L’application du programme de systématisation revenait aux Conseils Populaires, délégués au niveau local de la Commission Centrale du Parti et de l’Etat, pour la systématisation du territoire et des localités urbaines et rurales. Cette commission avait une double tâche : celle d’orientation et de direction du programme de systématisation et, celle de contrôle auprès des commissions locales de systématisation. La systématisation concernait l’ensemble du territoire, or de manière pragmatique, elle fut appliquée inégalement. La région la plus touchée concerne les environs de Bucarest, comprenant les départements d’Ilfov et de Giurgiu, considérés comme une région pilote mais aussi principalement lieu de passage du couple Ceausescu. Parmi les localités, la commune de Snagov a fait l’objet d’une attention particulière puisqu’elle se trouvait sur la route que le couple empruntait régulièrement pour se rendre dans un château sur les bords du lac de Snagov159.

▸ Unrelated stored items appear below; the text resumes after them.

(** C36. The wallet's books on payments, whatever callers and pipeline do and
    however their steps interleave: the count, the send, which may be blocked,
    and the deferred [Done] of a completing payment are steps of their own.  The
    wait group is the number of payments begun and neither abandoned nor
    completed, where one is only completed after its [Done].  Every payment hands
    in at most one result, and is then past its send.  The counted amount is the
    worth of the results handed in and of those being sent, as a 64-bit integer.
    The wait of [Close] is over exactly when every payment is abandoned or
    completed; and once it has closed the channels that stays so, so that nothing
    is ever sent on a closed channel. *)
Theorem payments_accounted undef prefetch delay x :
  rtc (wallet_step undef) (fresh_run prefetch delay) x →
  let w := run_wallet x in let ps := run_payments x in
  let settled := ∀ k p, ps !! k = Some p → p = Resting Abandoned ∨ ∃ c, p = Resting (Completed c) in
  paymentsWG w = map_sum outstanding ps ∧
  results w = (run_handed x).*2 ∧ NoDup (run_handed x).*1 ∧
  (∀ k r, (k, r) ∈ run_handed x → ∃ c, ps !! k = Some (Running c Returning) ∨ ps !! k = Some (Resting (Completed c))) ∧
  tc_Amount (resultStats w) = wrap_s 64 (sum_Z (result_Balance <$> results w) + map_sum unsent ps) ∧
  (close_proceeds w = true ↔ settled) ∧
  (run_open x = false → closed w = true ∧ settled).
Proof.
  intros Hrun w ps settled. pose proof (wallet_run_accounted _ _ _ Hrun (fresh_accounted _ _)) as Ha. pose proof (close_proceeds_iff _ Ha) as Hc.
  assert (close_proceeds w = true ↔ settled) as Hset.
  { unfold w, settled. rewrite Hc. unfold map_Forall. by setoid_rewrite settled_iff. }
  destruct Ha as [H1 H2 H3 H4 H5 H6 H7]. split_and!; try done.
  - intros k r Hk. destruct (H4 k) as (p & Hp & c & Hs); [apply list_elem_of_fmap; by exists (k, r)|].
    exists c. unfold ps. rewrite Hp. destruct Hs as [->| ->]; auto.
  - unfold w, ps. rewrite <- H5. by rewrite wrap_s64_small.
  - intros Ho. destruct (H7 Ho) as [? Hp]. split; [done|]. by apply Hset.
Qed.
(* ===== verification/Health.v ===== *)
(** Package [router/health] ([check.go], [history.go], [grader.go],
    [status.go]): health checks, the per-node history ordered by time, its
    merge and window, and the grade derived from it. *)

From S2P Require Import Prelude GoLib Float64.
From S2P Require Uuidv7.

Section health.
Context {U : UrlLib} {I : UuidLib} {T : TimestampLib}.

(** ** [check.go] *)

Record Check := MkCheck {
  NodeID : uuid;
  URL : url;
  Retries : Z;
  Timestamp : Z;
  Latency : Z;
  HTTPStatusCode : Z;
  ErrorMessage : string;
}.

Definition Equal (c other : Check) : bool :=
  bool_decide (NodeID c = NodeID other) &&
  bool_decide (url_string (URL c) = url_string (URL other)) &&
  (Retries c =? Retries other) &&
  (Timestamp c =? Timestamp other) &&
  (Latency c =? Latency other) &&
  (HTTPStatusCode c =? HTTPStatusCode other) &&
  bool_decide (ErrorMessage c = ErrorMessage other).

Definition IsSuccessful (c : Check) : bool :=
  (200 <=? HTTPStatusCode c) && (HTTPStatusCode c <=? 299).

Definition safeInt32 (v : Z) : Z * bool :=
  if (v <? - 2 ^ 31) || (2 ^ 31 - 1 <? v) then (0, false) else (v, true).

(** The [health.Check] message; reading an unset field gives its zero. *)
Record PbCheck := MkPbCheck {
  pb_node_id : string;
  pb_url : string;
  pb_retries : Z;
  pb_timestamp : option timestamp;
  pb_latency_ns : Z;
  pb_http_status_code : Z;
  pb_error_message : string;
}.

(** [AsTime] of a missing timestamp is the Unix epoch. *)
Definition as_time (ts : option timestamp) : Z := from_option ts_as_time 0 ts.

Definition Check_UnmarshalProto (pbc : PbCheck) : result goerror Check :=
  id ← wrap_err (ErrorWrap "failed to parse node id") (Uuidv7.Parse (pb_node_id pbc));
  match url_parse (pb_url pbc) with
  | None => Err (ErrorNew "failed to parse URL")
  | Some requestURL =>
      if bool_decide (url_scheme requestURL = "") then Err (ErrorNew "requires absolute URL")
      else Ok (MkCheck id requestURL (pb_retries pbc) (as_time (pb_timestamp pbc))
                 (pb_latency_ns pbc) (pb_http_status_code pbc) (pb_error_message pbc))
  end.

Definition int32_or_max (v : Z) : Z := let '(x, ok) := safeInt32 v in if ok then x else 2 ^ 31 - 1.

Definition Check_MarshalProto (c : Check) : PbCheck :=
  MkPbCheck (uuid_string (NodeID c)) (url_string (URL c)) (int32_or_max (Retries c))
    (Some (ts_new (Timestamp c))) (Latency c) (int32_or_max (HTTPStatusCode c)) (ErrorMessage c).

(** ** [history.go] *)

Abbreviation History := (list Check).

Definition History_MarshalProto (h : History) : list PbCheck := Check_MarshalProto <$> h.

(** The loop over the messages; [prev] is [newH[i-1]]. *)
Fixpoint unmarshal_checks (prev : option Check) (checks : list PbCheck) : result goerror History :=
  match checks with
  | [] => Ok []
  | check :: checks =>
      c ← wrap_err (ErrorWrap "failed to unmarshal healthcheck") (Check_UnmarshalProto check);
      _ ← match prev with
          | None => Ok tt
          | Some p =>
              if negb (bool_decide (NodeID c = NodeID p)) then
                Err (ErrorNew "expected all healthchecks to be for the same node")
              else if before (Timestamp c) (Timestamp p) then
                Err (ErrorNew "expected history to be ordered from old to new")
              else Ok tt
          end;
      rest ← unmarshal_checks (Some c) checks;
      Ok (c :: rest)
  end.
Definition History_UnmarshalProto (checks : list PbCheck) : result goerror History :=
  unmarshal_checks None checks.

Definition mismatch (h : History) (id : uuid) : bool :=
  match h with [] => false | c :: _ => negb (bool_decide (NodeID c = id)) end.

Definition Insert {S : SliceSort} (h : History) (hc : Check) : result goerror History :=
  if mismatch h (NodeID hc) then Err (ErrorNew "mismatched node ID")
  else if existsb (λ existing, Equal existing hc) h then Ok h
  else Ok (slice_sort (λ x y, before (Timestamp x) (Timestamp y)) (h ++ [hc])).

(** The merge loop: the two slices not consumed yet.  Each round consumes a
    check, so their joint length is enough fuel. *)
Fixpoint merge_loop (fuel : nat) (h other : History) : History :=
  match fuel, h, other with
  | S fuel, x :: h', y :: other' =>
      if before (Timestamp x) (Timestamp y) then x :: merge_loop fuel h' other
      else if before (Timestamp y) (Timestamp x) then y :: merge_loop fuel h other'
      else if Equal x y then x :: merge_loop fuel h' other'
      else x :: y :: merge_loop fuel h' other'
  | _, _, _ => h ++ other
  end.
(* ===== verification/TpmSpec.v ===== *)
(** What the TPM 2.0 specification says of the commands of [TpmOps], as a view of the
    state of a device and the effect of each command on it; and rules to reason about
    programs over any device that keeps it. *)

From S2P Require Import Prelude Bytes GoLib GoStrings TpmKeys TpmOps.
From S2P Require Properties.

(** ** What is visible of a TPM *)

Record nv_index := MkNV { nv_attributes_of : list nv_attribute; nv_size : Z; nv_data : option (list byte) (* once written *) }.

(** An object, with the template it was made from. *)
Record object {T : Tpm2} := MkObject { ob_template : template; ob_public : TPMTPublic }.

Arguments MkObject {T}.

Record session_state := MkSession { ss_trial : bool; ss_digest : option (list byte) (* after [PolicyPCR] *) }.

Section view.
Context {H : Sha256Lib} {T : Tpm2} {TS : TpmStructs}.

Record view := MkView {
  objects : gmap Z object;                                      (* transient and persistent *)
  nvs : gmap Z nv_index;
  sessions : gmap Z session_state;
  pcr : Z → list byte;
  buffer_max : Z;                                               (* the property [TPMPTNVBufferMax] *)
  issued : list (list byte * list byte * TPMTTKCreation);       (* name, creation hash and ticket of created objects *)
  made : list (TPM2BPrivate * TPM2BPublic * template);          (* what [Create] handed out *)
}.

Definition is_transient (h : Z) : Prop := 0x80000000 ≤ h < 0x81000000.
Definition is_persistent (h : Z) : Prop := 0x81000000 ≤ h < 0x82000000.
#[export] Instance is_transient_dec h : Decision (is_transient h) := ltac:(unfold is_transient; apply _).

Definition set_objects (f : gmap Z object → gmap Z object) (v : view) : view :=
  MkView (f (objects v)) (nvs v) (sessions v) (pcr v) (buffer_max v) (issued v) (made v).
Definition set_nvs (f : gmap Z nv_index → gmap Z nv_index) (v : view) : view :=
  MkView (objects v) (f (nvs v)) (sessions v) (pcr v) (buffer_max v) (issued v) (made v).
Definition set_sessions (f : gmap Z session_state → gmap Z session_state) (v : view) : view :=
  MkView (objects v) (nvs v) (f (sessions v)) (pcr v) (buffer_max v) (issued v) (made v).
Definition created (x : list byte * list byte * TPMTTKCreation) (y : TPM2BPrivate * TPM2BPublic * template) (v : view) : view :=
  MkView (objects v) (nvs v) (sessions v) (pcr v) (buffer_max v) (x :: issued v) (y :: made v).

(** The public area of an object made from a template; the point of a key on P-256
    is on the curve. *)
Context (on_P256 : Z → Z → Prop).
Definition created_from (t : template) (pub : TPMTPublic) : Prop :=
  pub_Type pub = t_Type t ∧ AuthPolicy pub = t_AuthPolicy t ∧ (∃ name, ObjectName pub = Some name ∧ name ≠ []) ∧
  match t_Parameters t with
  | ECCParms curve _ _ => ECCDetail pub = Some curve ∧
      ∃ x y, Unique_ECC pub = Some (x, y) ∧ (curve = TPMECCNistP256 → on_P256 (be_val x) (be_val y))
  | RSAParms _ _ => is_Some (RSADetail pub) ∧ is_Some (Unique_RSA pub)
  end.

(** The digest of the registers of a selection, in increasing order. *)
Definition selected (v : view) (selection : list byte) : list (list byte) := pcr v <$> getNonzeroBitIndices selection.

Context {RL : RsaLib}.
(** A signature of the key at a handle. *)
Definition signed_with (pub : TPMTPublic) (a : TPMSAttest) (sig : TPMTSignature) : Prop :=
  ∀ N E, TpmPub pub = Ok (RSAPublicKey N E) → ∃ s, RSASSA sig = Some s ∧ VerifyPKCS1v15 (N, E) (sha256 (Marshal_TPMSAttest a)) s = true.

(** ** The effect of the commands *)

Definition effect {A} (c : tpm2.command A) : view → A → view → Prop :=
  match c in tpm2.command A return view → A → view → Prop with
  | tpm2.GetCapability capability property count => λ v a v', v' = v ∧
      (capability = TPMCapTPMProperties → property = TPMPTNVBufferMax → count = 1 → a = Properties.TPMProperties [(property, buffer_max v)])
  | tpm2.ReadPublic h => λ v a v', v' = v ∧
      ∃ o, objects v !! h = Some o ∧ Public_Contents a.1 = Some (ob_public o) ∧ ObjectName (ob_public o) = Some a.2
  | tpm2.EvictControl _ h _ p => λ v _ v',
      v' = set_objects (λ os, if decide (h = p) then delete p os else partial_alter (λ _, os !! h) p os) v
  | tpm2.FlushContext h => λ v _ v', v' = if decide (is_transient h) then set_objects (delete h) v else set_sessions (delete h) v
  | tpm2.NVReadPublic i => λ v a v', v' = v ∧ ∃ n, nvs v !! i = Some n ∧ NVPublic_DataSize a.1 = Some (nv_size n)
  | tpm2.NVRead _ i _ size off => λ v a v', v' = v ∧
      ∃ n d, nvs v !! i = Some n ∧ nv_data n = Some d ∧ a = take (Z.to_nat size) (drop (Z.to_nat off) d)
  | tpm2.NVDefineSpace _ i attrs size => λ v _ v', v' = set_nvs (<[i := MkNV attrs size None]>) v
  | tpm2.NVWrite _ i _ data off => λ v _ v', ∃ n, nvs v !! i = Some n ∧
      let old := default (replicate (Z.to_nat (nv_size n)) xff) (nv_data n) in
      v' = set_nvs (<[i := MkNV (nv_attributes_of n) (nv_size n)
             (Some (take (Z.to_nat off) old ++ data ++ drop (Z.to_nat off + length data) old))]>) v
  | tpm2.NVUndefineSpace _ i _ => λ v _ v', v' = set_nvs (delete i) v
  | tpm2.CreatePrimary _ t => λ v h v', ∃ pub, created_from t pub ∧ is_transient h ∧ objects v !! h = None ∧
      v' = set_objects (<[h := MkObject t pub]>) v
  | tpm2.Create _ _ t => λ v a v', ∃ pub name, let '(private, public, hash, ticket) := a in
      created_from t pub ∧ Public_Contents public = Some pub ∧ ObjectName pub = Some name ∧ length hash = 32%nat ∧
      (∀ t', (private, public, t') ∉ made v) ∧ v' = created (name, hash, ticket) (private, public, t) v
  | tpm2.Load _ _ private public => λ v a v', ∃ t pub, (private, public, t) ∈ made v ∧ Public_Contents public = Some pub ∧
      is_transient a.1 ∧ objects v !! a.1 = None ∧ v' = set_objects (<[a.1 := MkObject t pub]>) v
  | tpm2.StartPolicySession trial => λ v s v', sessions v !! s = None ∧ ¬ is_transient s ∧ ¬ is_persistent s ∧
      v' = set_sessions (<[s := MkSession trial None]>) v
  | tpm2.PolicyPCR s digest selection => λ v _ v', ∃ st, sessions v !! s = Some st ∧
      v' = set_sessions (<[s := MkSession (ss_trial st) (PolicyPCR_Update selection digest)]>) v
  | tpm2.PolicyGetDigest s => λ v a v', v' = v ∧ ∃ st, sessions v !! s = Some st ∧ ss_digest st = Some a
  | tpm2.CertifyCreation h _ o _ _ ticket hash => λ v a v', v' = v ∧ ∃ ak obj name info,
      objects v !! h = Some ak ∧ objects v !! o = Some obj ∧ ObjectName (ob_public obj) = Some name ∧ (name, hash, ticket) ∈ issued v ∧
      Contents a.1 = Some info ∧ Attested_Creation info = Some name ∧ signed_with (ob_public ak) info a.2
  | tpm2.Quote h _ selection _ => λ v a v', v' = v ∧ ∃ ak info, objects v !! h = Some ak ∧
      Contents a.1 = Some info ∧ Attested_Quote info = Some (sha256 (concat (selected v selection))) ∧ signed_with (ob_public ak) info a.2
  | tpm2.PCRRead selection => λ v a v', v' = v ∧ ((length (getNonzeroBitIndices selection) ≤ 8)%nat → a = selected v selection)
  end.

(** A key that can sign attestations under the scheme, and one that can have children. *)
Definition attestation_key (scheme : Z * Z) (o : object) : Prop :=
  Restricted ∈ t_Attributes (ob_template o) ∧ SignEncrypt ∈ t_Attributes (ob_template o) ∧
  ∃ bits, t_Parameters (ob_template o) = RSAParms scheme bits.
Definition storage_key (o : object) : Prop :=
  Restricted ∈ t_Attributes (ob_template o) ∧ Decrypt ∈ t_Attributes (ob_template o).

(** The transient objects; every TPM has room for three of them and for three
    sessions. *)
Definition transients (v : view) : gset Z := filter is_transient (dom (objects v)).

(** When a device without faults, and with room for persistent objects and NV
    indices, carries a command out. *)
Definition enabled {A} (c : tpm2.command A) (v : view) : Prop :=
  match c with
  | tpm2.GetCapability _ _ _ | tpm2.PCRRead _ => True
  | tpm2.CreatePrimary hierarchy _ => hierarchy = TPMRHOwner ∧ (size (transients v) < 3)%nat
  | tpm2.StartPolicySession _ => (size (sessions v) < 3)%nat
  | tpm2.ReadPublic h => is_Some (objects v !! h)
  | tpm2.EvictControl auth h _ p => auth = TPMRHOwner ∧ is_Some (objects v !! h) ∧ is_persistent p ∧
      (h = p ∨ is_transient h ∧ objects v !! p = None)
  | tpm2.FlushContext h => if decide (is_transient h) then is_Some (objects v !! h) else is_Some (sessions v !! h)
  | tpm2.NVReadPublic i => is_Some (nvs v !! i)
  | tpm2.NVRead auth i _ size off => ∃ n, nvs v !! i = Some n ∧ auth = TPMRHOwner ∧ OwnerRead ∈ nv_attributes_of n ∧ is_Some (nv_data n) ∧
      0 ≤ size ≤ buffer_max v ∧ 0 ≤ off ∧ off + size ≤ nv_size n
  | tpm2.NVDefineSpace auth i _ size => auth = TPMRHOwner ∧ nvs v !! i = None ∧ 0 ≤ size < 2 ^ 16
  | tpm2.NVWrite auth i _ data off => ∃ n, nvs v !! i = Some n ∧ auth = i ∧ AuthWrite ∈ nv_attributes_of n ∧ 0 ≤ off ∧
      off + Z.of_nat (length data) ≤ nv_size n ∧ Z.of_nat (length data) ≤ buffer_max v
  | tpm2.NVUndefineSpace auth i _ => auth = TPMRHOwner ∧ is_Some (nvs v !! i)
  | tpm2.Create p _ _ => ∃ o, objects v !! p = Some o ∧ storage_key o
  | tpm2.Load p _ private public => (∃ o, objects v !! p = Some o ∧ storage_key o) ∧ (∃ t, (private, public, t) ∈ made v) ∧
      (size (transients v) < 3)%nat
  | tpm2.PolicyPCR s digest selection => is_Some (sessions v !! s) ∧ is_Some (PolicyPCR_Update selection digest)
  | tpm2.PolicyGetDigest s => ∃ st, sessions v !! s = Some st ∧ is_Some (ss_digest st)
  | tpm2.CertifyCreation h _ o _ scheme ticket hash => (∃ ak, objects v !! h = Some ak ∧ attestation_key scheme ak) ∧
      ∃ obj name, objects v !! o = Some obj ∧ ObjectName (ob_public obj) = Some name ∧ (name, hash, ticket) ∈ issued v
  | tpm2.Quote h _ _ scheme => ∃ ak, objects v !! h = Some ak ∧ attestation_key scheme ak
  end.

(** The commands that find out whether something is there. *)
Definition absent {A} (c : tpm2.command A) (v : view) : Prop :=
  match c with
  | tpm2.ReadPublic h => objects v !! h = None
  | tpm2.NVReadPublic i => nvs v !! i = None
  | _ => False
  end.

(** A device whose commands have these effects; a command that fails has none. *)
Class TpmEffects {TD : TpmDevice} := {
  view_of : device → view;
  Execute_ok {A} (c : tpm2.command A) d a d' : Execute c d = (Ok a, d') → effect c (view_of d) a (view_of d');
  Execute_err {A} (c : tpm2.command A) d e d' : Execute c d = (Err e, d') → view_of d' = view_of d;
}.
(** A device that carries commands out whenever it can, and says so when it knows
    no such handle. *)
Class ReliableTpm {TD : TpmDevice} {TE : TpmEffects} := {
  Execute_enabled {A} (c : tpm2.command A) d : enabled c (view_of d) → ∃ a d', Execute c d = (Ok a, d');
  Execute_absent {A} (c : tpm2.command A) d : absent c (view_of d) →
    ∃ e d', Execute c d = (Err e, d') ∧ str_contains (Error_text e) handle_text = true;
}.
End view.
Arguments TpmEffects {H T TS} on_P256 {RL TD}.
Arguments ReliableTpm {H T TS} on_P256 {RL TD TE}.
Arguments view {T TS}.
Arguments view_of {H T TS on_P256 RL TD _} _.
Arguments Execute_ok {H T TS on_P256 RL TD _ A}.
Arguments Execute_err {H T TS on_P256 RL TD _ A}.
Arguments Execute_enabled {H T TS on_P256 RL TD TE _ A}.
Arguments Execute_absent {H T TS on_P256 RL TD TE _ A}.

(** Encodings are read back, and fit the buffer every TPM has; selections are the
    bitmap of their registers. *)
Class TpmStructsLaws {T : Tpm2} (TS : TpmStructs) := {
  Unmarshal_Marshal_Ticket t : Unmarshal_Ticket (Marshal_Ticket t) = Some t;
  length_Marshal_Ticket t : (0 < length (Marshal_Ticket t) ≤ 72)%nat;
  Unmarshal_Marshal_2BDigest b : (length b ≤ 64)%nat → Unmarshal_2BDigest (Marshal_2BDigest b) = Some b;
  length_Marshal_2BDigest b : length (Marshal_2BDigest b) = (2 + length b)%nat;
  Unmarshal_Marshal_Public p : Unmarshal_TPMTPublic (Marshal_TPMTPublic p) = Some p;
  Unmarshal_Marshal_TPMS a : Unmarshal_TPMSAttest (Marshal_TPMSAttest a) = Some a;
  Unmarshal_Marshal_TPM2B a : Unmarshal_TPM2BAttest (Marshal_TPM2BAttest a) = Some a;
  Unmarshal_Marshal_Signature s : Unmarshal_TPMTSignature (Marshal_TPMTSignature s) = Some s;
  NVName_total i attrs size : is_Some (NVName i attrs size);
  PolicyPCR_Update_total sel d : is_Some (PolicyPCR_Update sel d);
  PCRs_indices ks : NoDup ks → Forall (λ k, 0 ≤ k < 24) ks → getNonzeroBitIndices (PCClientCompatible_PCRs ks) = slices_sort ks;
}.

(** Coordinates are below 2^256, and the KEM takes every point of the curve and gives
    it back. *)
Class KemCurve {K : KemLib} (on_P256 : Z → Z → Prop) := {
  on_P256_range X Y : on_P256 X Y → 0 ≤ X < 2 ^ 256 ∧ 0 ≤ Y < 2 ^ 256;
  Kem_point X Y : on_P256 X Y → ∃ k b, Kem_UnmarshalBinaryPublicKey (x04 :: be_bytes 32 X ++ be_bytes 32 Y) = Some k ∧
    Kem_MarshalBinary k = Some b ∧ b ≠ [] ∧ Kem_UnmarshalBinaryPublicKey b = Some k;
}.

(** ** Rules *)

Section rules.
Context {H : Sha256Lib} {T : Tpm2} {TS : TpmStructs} {RL : RsaLib} {TD : TpmDevice} {on_P256 : Z → Z → Prop}.
Context {TE : TpmEffects on_P256} {RT : ReliableTpm on_P256}.

(** On every device that looks like [v] the program returns a value, and value and
    device satisfy [Q]. *)
Definition runs {A} (m : M A) (Q : A → view → Prop) (v : view) : Prop :=
  ∀ d, view_of d = v → ∃ a d', m d = Some (Ok a, d') ∧ Q a (view_of d').

Lemma runs_mono {A} (m : M A) (Q Q' : A → view → Prop) v : runs m Q v → (∀ a v', Q a v' → Q' a v') → runs m Q' v.
Proof. intros Hm HQ d Hd. destruct (Hm d Hd) as (a & d' & E & Ha). exists a, d'. auto. Qed.
Lemma runs_ret {A} (a : A) (Q : A → view → Prop) v : Q a v → runs (mret a) Q v.
Proof. intros Ha d <-. by exists a, d. Qed.
Lemma runs_bind {A B} (m : M A) (k : A → M B) Q v : runs m (λ a v', runs (k a) Q v') v → runs (m ≫= k) Q v.
Proof.
  intros Hm d Hd. destruct (Hm d Hd) as (a & d1 & E & Ha). destruct (Ha d1 eq_refl) as (b & d2 & E2 & Hb).
  exists b, d2. split; [|done]. unfold mbind, M_bind. by rewrite E.
Qed.
Lemma runs_lift {A} (r : result failure A) (a : A) (Q : A → view → Prop) v : r = Ok a → Q a v → runs (lift r) Q v.
Proof. intros -> Ha d <-. by exists a, d. Qed.
Lemma runs_wrapf {A} msg (m : M A) Q v : runs m Q v → runs (wrapf msg m) Q v.
Proof.
  intros Hm d Hd. destruct (Hm d Hd) as (a & d1 & E & Ha). exists a, d1. split; [|done]. unfold wrapf. by rewrite E.
Qed.
Lemma runs_exec {A} (c : tpm2.command A) (Q : A → view → Prop) v :
  enabled c v → (∀ a v', effect on_P256 c v a v' → Q a v') → runs (exec c) Q v.
Proof.
  intros He HQ d <-. destruct (Execute_enabled c d He) as (a & d' & E). exists a, d'. unfold exec. rewrite E.
  split; [done|]. apply HQ. by apply (Execute_ok c).
Qed.
Lemma runs_try {A} (c : tpm2.command A) (Q : result goerror A → view → Prop) v :
  enabled c v → (∀ a v', effect on_P256 c v a v' → Q (Ok a) v') → runs (try c) Q v.
Proof.
  intros He HQ d <-. destruct (Execute_enabled c d He) as (a & d' & E). exists (Ok a), d'. unfold try. rewrite E.
  split; [done|]. apply HQ. by apply (Execute_ok c).
Qed.
Lemma runs_try_absent {A} (c : tpm2.command A) (Q : result goerror A → view → Prop) v :
  absent c v → (∀ e, str_contains (Error_text e) handle_text = true → Q (Err e) v) → runs (try c) Q v.
Proof.
  intros He HQ d <-. destruct (Execute_absent c d He) as (e & d' & E & Ht). exists (Err e), d'. unfold try. rewrite E.
  split; [done|]. rewrite (Execute_err c d e d' E). by apply HQ.
Qed.
(** What a deferred command does is only seen when it is carried out. *)
Lemma runs_deferred {A} (c : tpm2.command unit) (rest : M A) (Q : A → view → Prop) v :
  runs rest (λ a v', (enabled c v' ∨ Q a v') ∧ ∀ u v'', effect on_P256 c v' u v'' → Q a v'') v → runs (deferred c rest) Q v.
Proof.
  intros Hm d Hd. destruct (Hm d Hd) as (a & d1 & E & He & HQ). unfold deferred. rewrite E. cbn.
  destruct (Execute c d1) as [[u|e] d2] eqn:Ec; exists a, d2; (split; [done|]).
  - eapply HQ. by apply (Execute_ok c).
  - rewrite (Execute_err c _ _ _ Ec). destruct He as [He|He]; [|done].
    destruct (Execute_enabled c d1 He) as (? & ? & ?). congruence.
Qed.
End rules.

Cet exemple démontre une réalité qu’il ne faut pas sous-estimer concernant la relation qu’il faut établir entre l’avancement du programme de systématisation et l’implication personnelle du couple Ceausescu, au combien plus efficace que la loi et la commission d’orientation et de contrôle. Scornisesti, village dont est originaire Nicolae Ceausescu a été entièrement transformé en ville agro-industrielle et la seule maison qui a subsisté à la réorganisation fut celle où il naquit et fut elle transformée en musée.

Notes
156.

Recueil de discours de Nicolae Ceausescu : La Roumanie sur la voie de l’édification de la société socialiste multilatéralement développée. Juillet 1970-Mai 1971. Editions Méridiane, Bucarest, 1971.

157.

Rosière S., op.cit, p. 56.

158.

Buletinul Oficial al Republicii Socialiste Romania, Anul X, N° 135, vendredi 1er novembre 1974. « Loi de la systématisation du territoire et des localités urbaines et rurales ». Version française. A ce propos, il n’est pas surprenant de trouver une version française des textes de loi. Il semble que cela soit une subsistance de l’influence française qui marqua le XIXème siècle. Constantin C. Giurescu, dans son Histoire de Bucarest (Editions Sportives et Touristiques, Bucarest, 1976) nous fait remarquer que« Le français est devenue la langue de la haute société, remplaçant ainsi le grec si prisé du temps des Phanariotes ; on l’entend partout dans les salons, il est couramment employé dans la correspondance de la noblesse (...) Il en est de même pour le Buletinul Oficial ».

159.

A propos de la systématisation de la commune de Snagov, lire les articles de Chantal Deltenre-De-Bruycker. « Accéleration de l’histoire à Snagov, commune roumaine » in Etudes Rurales, janv-juin 1992, 125-126, pp. 117-119. « La bouche du village » in Journal des Anthropologues, 57-58, Automne-hiver 1994, AFA. « Les démolis de Snagov » in Communication : L’est : les mythes et les restes. n°55, 1992, Seuil. Nous aurons l’occasion de revenir sur la question des démolitions de maison dues à la systématisation dans la troisième partie de ce travail.